Die Partei LINKS ist eine Wiener Kleinpartei, die im Jänner 2020 gegründet wurde. Bei der Wien-Wahl 2020 erreichte LINKS insgesamt 23 Mandate in 15 Wiener Bezirksvertretungen. Parteifarbe ist Violett. LINKS verfolgt eine dezidiert linke Politik, die Partei versteht sich als antikapitalistische, antirassistische, queerfeministische und solidarische politische Kraft. In Wien tritt LINKS gemeinsam mit der KPÖ an, Spitzenkandidatin ist Barbara Urbanic.

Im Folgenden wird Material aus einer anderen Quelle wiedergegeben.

(** * GN to Shape Keys: a shallow embedding of the three operators

    This development models the Blender add-on [__init__.py]: the operator
    [GEO_OT_GeoNodesPrep] bakes copies of a Geometry Nodes object at evenly
    spaced frames, [GEO_OT_MergeToShapeKeys] folds the copies into shape keys
    of the first one and keyframes them, and [GEO_OT_RenameAndDelete] renames
    the first copy and removes the others.

    The operators are pure functions from a host state to an outcome (the
    returned status, the reports made, and the state left behind).  The host
    calls they make ([bpy.data], [bpy.ops], [keyframe_insert], ...) are given
    by a small model of the part of Blender that the add-on reads and writes:

    - every object is a mesh object that owns its mesh; it is in the scene
      or only in the file; a reference to an object is a number, distinct for
      distinct objects;
    - coordinates are finite single-precision numbers, held as the rationals
      they are; keyed values are integers;
    - of the properties of an object only the location is animated, and the
      frames set stay within the range the host allows;
    - names are ASCII strings, and the host keeps the names of the objects
      of the file, and of the shape keys of one key, distinct. *)

From Stdlib Require Import ZArith QArith Qround Qabs Qpower Qreduction.
From Stdlib Require Import List String Ascii Bool Lia.
From Stdlib Require Import Sorting.Sorted Sorting.Permutation.
From Stdlib Require Import Decimal DecimalString DecimalNat.
Import ListNotations.

Local Open Scope string_scope.
Local Open Scope Z_scope.

(** ** Python strings and integers *)

Module PyStr.

(** [s.startswith(p)] *)
Definition startswith (s p : string) : bool := String.prefix p s.

(** [s.replace(old, new)] for a non-empty [old]: the occurrences of [old] are
    replaced from left to right, without overlap.  [skip] counts the
    characters of a matched occurrence that are still to be dropped. *)
Fixpoint replace_aux (old new : string) (skip : nat) (s : string) : string :=
  match s with
  | EmptyString => EmptyString
  | String c s' =>
      match skip with
      | S k => replace_aux old new k s'
      | O =>
          if String.prefix old s
          then new ++ replace_aux old new (String.length old - 1) s'
          else String c (replace_aux old new 0 s')
      end
  end.

Definition replace (s old new : string) : string := replace_aux old new 0 s.

(** The blanks that [int] strips off an ASCII text: tab to carriage return,
    and the space.  (The separators 28 to 31 are blanks for [str.isspace]
    but not for [int].) *)
Definition is_space (c : ascii) : bool :=
  let n := nat_of_ascii c in
  ((9 <=? n) && (n <=? 13) || (n =? 32))%nat.

Fixpoint lstrip (s : string) : string :=
  match s with
  | EmptyString => EmptyString
  | String c s' => if is_space c then lstrip s' else s
  end.

Fixpoint rstrip (s : string) : string :=
  match s with
  | EmptyString => EmptyString
  | String c s' =>
      match rstrip s' with
      | EmptyString => if is_space c then EmptyString else String c EmptyString
      | r => String c r
      end
  end.

Definition strip (s : string) : string := rstrip (lstrip s).

Definition digit_of (c : ascii) : option Z :=
  let n := nat_of_ascii c in
  if ((48 <=? n) && (n <=? 57))%nat then Some (Z.of_nat n - 48) else None.

(** The digits of a decimal literal: at least one digit, and single
    underscores allowed between digits only.  [prev] tells whether the
    previous character was a digit. *)
Fixpoint digits_acc (acc : Z) (prev : bool) (s : string) : option Z :=
  match s with
  | EmptyString => if prev then Some acc else None
  | String c s' =>
      match digit_of c with
      | Some d => digits_acc (10 * acc + d) true s'
      | None =>
          if Ascii.eqb c "_" && prev then digits_acc acc false s' else None
      end
  end.

(** [int(s)] in base ten on an ASCII text; [None] stands for [ValueError]. *)
Definition int (s : string) : option Z :=
  match strip s with
  | String "+" r => digits_acc 0 false r
  | String "-" r => option_map Z.opp (digits_acc 0 false r)
  | r => digits_acc 0 false r
  end.

(** [str(n)] for a natural number, as the f-strings of the add-on print it. *)
Definition str_nat (n : nat) : string := NilZero.string_of_uint (Nat.to_uint n).

(** [str(z)] for an integer. *)
Definition str (z : Z) : string :=
  if z <? 0 then "-" ++ str_nat (Z.to_nat (- z)) else str_nat (Z.to_nat z).

End PyStr.

(** The sort key shared by the merge and the cleanup operators:
<<
    def idx(o):
        try:
            return int(o.name.replace("copy", ""))
        except:
            return 0
>>
    It reads nothing of the object but its name. *)
Definition idx_of_name (name : string) : Z :=
  match PyStr.int (PyStr.replace name "copy" "") with
  | Some n => n
  | None => 0
  end.

(** ** The host data the add-on reads and writes *)

(** ** Single and double precision

    The host stores a coordinate as a binary32 number and Python computes
    with binary64 numbers; both round to the nearest number of the format,
    to the one with an even significand when two are equally near.  A finite
    number of either format is a rational, and is held as that rational in
    lowest terms.  Infinities and NaN are left out. *)
Module Float.

(** The largest [e] with [2 ^ e <= q], for a positive [q]. *)
Definition floor_log2 (q : Q) : Z :=
  let e := Z.log2 (Qnum q) - Z.log2 (Zpos (Qden q)) in
  if Qle_bool (2 ^ e) q then e else e - 1.

(** The integer nearest to [q], the even one of two equally near. *)
Definition round_even (q : Q) : Z :=
  let f := Qfloor q in
  match (q - inject_Z f ?= 1 # 2)%Q with
  | Lt => f
  | Gt => f + 1
  | Eq => if Z.even f then f else f + 1
  end.
(** X12: the suggestions number the requested TLDs plus three times the
    first four of them, so at most twelve more than the TLDs and none for
    an empty list; and every suggestion is the base name, "get" before it,
    or "app" or "hq" after it, joined by a dot to a requested TLD: the
    variations with "pro", "my" and "online" that the code lists are never
    produced. *)
Theorem generate_domain_suggestions_bounded (base_name : string) (tlds : option (list string)) :
  let requested := match tlds with None => default_tlds | Some ts => ts end in
  length (generate_domain_suggestions base_name tlds)
  = length requested + 3 * Nat.min 4 (length requested)
  /\ length (generate_domain_suggestions base_name tlds) <= length requested + 12
  /\ (requested = [] -> generate_domain_suggestions base_name tlds = [])
  /\ (forall s, In s (generate_domain_suggestions base_name tlds) ->
        exists name tld,
          s = name +:+ "." +:+ tld /\ In tld requested
          /\ (name = base_name \/ name = "get" +:+ base_name
              \/ name = base_name +:+ "app" \/ name = base_name +:+ "hq")).
Proof.
  intros requested. rewrite generate_domain_suggestions_unfold. fold requested.
  clearbody requested. cbv zeta.
  assert (Hlen : length (map (fun tld => base_name +:+ "." +:+ tld) requested
                         ++ map (fun tld => ("get" +:+ base_name) +:+ "." +:+ tld)
                              (firstn 4 requested)
                         ++ map (fun tld => (base_name +:+ "app") +:+ "." +:+ tld)
                              (firstn 4 requested)
                         ++ map (fun tld => (base_name +:+ "hq") +:+ "." +:+ tld)
                              (firstn 4 requested))
                 = length requested + 3 * Nat.min 4 (length requested)).
  { rewrite !length_app, !length_map, length_firstn. lia. }
  split; [exact Hlen|]. split; [rewrite Hlen; lia|]. split.
  - intros ->. reflexivity.
  - intros s Hs.
    assert (Hfirst : forall t, In t (firstn 4 requested) -> In t requested).
    { intros t Ht. rewrite <- (firstn_skipn 4 requested). apply in_or_app. now left. }
    repeat (apply in_app_or in Hs as [Hs | Hs]);
      apply in_map_iff in Hs as (tld & <- & Ht); eexists _, tld;
      (split; [reflexivity|]); split; auto 6.
Qed.
(** * DreamStream: the recording / analysis / display state machine

    A shallow embedding of the TypeScript sources:
      - [types]                         (DreamAnalysis, ImageSize, ChatMessage, DreamState)
      - [services/geminiService]        (analyzeDreamAudio, generateDreamImage, DreamChatSession)
      - [App]                           (handleRecordingComplete, reset, setImageSize)
      - [components/AudioRecorder.tsx]  (startRecording, stopRecording, the onstop handler)
      - [components/ChatInterface.tsx]  (handleSend)

    Asynchronous functions are cut at their [await]s: what runs between two
    suspension points is one function, and the value (or exception) an awaited
    call settles with is an argument of the function that resumes.  State held
    by React ([useState]) is threaded explicitly; a [setState(prev => ...)] is the
    function it passes.  Strings are byte strings holding UTF-8 text. *)

From Stdlib Require Import String Ascii List Bool Arith Lia.
From Stdlib Require DecimalString DecimalNat.
Import ListNotations.
Open Scope string_scope.

(* ================================================================== *)
(** ** JavaScript values used by the program *)
(* ================================================================== *)

Module Js.

(** A thrown value: an [Error] object with its [name] and [message] (a
    thrown value without a message is one whose message is empty: [||]
    treats both alike). *)
Record Exn := mkExn { exn_name : string; message : string }.
Lemma search_pair_events (d : state) (beamnum : Z) (acc : list event * gmap candid V)
    (dmind dtind : Z) :
  planned d ->
  0 <= dmind < Z.of_nat (length (dmarr d)) -> 0 <= dtind < Z.of_nat (length (dtarr d)) ->
  exists nskip sints,
    nskip_dm d dmind dtind = Ok nskip /\ searchints d dmind dtind = Ok sints
    /\ search_pair image1 d beamnum acc dmind dtind
       = Ok (fst acc ++ pair_events d dmind dtind nskip sints,
             collect (snd acc) (image1 d dmind dtind beamnum <$> irange d nskip sints)).
Proof.
  intros Hd Hdm Hdt.
  destruct (planned_pair d dmind dtind Hd Hdm Hdt)
    as (seg & ddlast & dd & dt & Hseg & Hlast & Hdd & Hdtv & _).
  eexists _, _. split; [|split].
  - apply (nskip_dm_spec d dmind dtind seg ddlast dd dt); (done || lia).
  - apply (searchints_spec d dmind dtind seg ddlast dd dt); (done || lia).
  - unfold search_pair.
    destruct (index_in_range (dmarr d) dmind Hdm) as (x & _ & ->).
    destruct (index_in_range (dtarr d) dtind Hdt) as (y & _ & ->).
    rewrite (nskip_dm_spec d dmind dtind seg ddlast dd dt) by (done || lia).
    rewrite (searchints_spec d dmind dtind seg ddlast dd dt) by (done || lia).
    done.
Qed.

Lemma search_pairs_events (d : state) (beamnum : Z) (pairs : list (Z * Z))
    (acc : list event * gmap candid V) :
  planned d ->
  Forall (fun p => 0 <= fst p < Z.of_nat (length (dmarr d))
                   /\ 0 <= snd p < Z.of_nat (length (dtarr d))) pairs ->
  exists tr cands,
    search_pairs image1 d beamnum acc pairs = Ok (tr, cands)
    /\ forall e, e ∈ tr <->
         e ∈ fst acc
         \/ exists p nskip sints, p ∈ pairs
              /\ nskip_dm d (fst p) (snd p) = Ok nskip
              /\ searchints d (fst p) (snd p) = Ok sints
              /\ e ∈ pair_events d (fst p) (snd p) nskip sints.
Proof.
  intros Hd. revert acc. induction pairs as [|[dmind dtind] rest IH]; intros acc Hall.
  - exists (fst acc), (snd acc). split; [by destruct acc|].
    intros e. split; [by left|]. intros [H|(p & _ & _ & Hp & _)]; [done|].
    by apply elem_of_nil in Hp.
  - apply Forall_cons in Hall as [[Hdm Hdt] Hrest]. simpl in Hdm, Hdt.
    destruct (search_pair_events d beamnum acc dmind dtind Hd Hdm Hdt)
      as (nskip & sints & Hn & Hs & Hpair).
    simpl. rewrite Hpair. simpl.
    destruct (IH (fst acc ++ pair_events d dmind dtind nskip sints,
                  collect (snd acc) (image1 d dmind dtind beamnum <$> irange d nskip sints))
                Hrest) as (tr & cands & Hrun & Htr).
    exists tr, cands. split; [done|]. intros e. rewrite Htr. simpl.
    rewrite elem_of_app. split.
    + intros [[H|H]|(p & n & s & Hp & H)].
      * by left.
      * right. exists (dmind, dtind), nskip, sints. split; [left|done].
      * right. exists p, n, s. split; [by right|done].
    + intros [H|(p & n & s & Hp & Hn' & Hs' & He)]; [by left; left|].
      apply elem_of_cons in Hp as [->|Hp].
      * simpl in *. rewrite Hn in Hn'. rewrite Hs in Hs'.
        injection Hn' as <-. injection Hs' as <-. by left; right.
      * right. by exists p, n, s.
Qed.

Das Team HC Strache – Allianz für Österreich ist eine rechtspopulistische Kleinstpartei, benannt nach Heinz-Christian Strache. Strache war langjähriger Chef der FPÖ, ehe er 2019 als Vizekanzler wegen des sogenannten Ibiza-Videos zurücktreten musste. Im selben Jahr wurde er von der FPÖ ausgeschlossen, trat im Jahr darauf aber bei der Wiener Gemeinderatswahl mit dem Team HC an. Dort scheiterte Strache zwar am Einzug ins Rathaus, schaffte es aber mit insgesamt 17 Mandataren in verschiedene Bezirksvertretungen. Die Parteifarben sind Blau und Rot.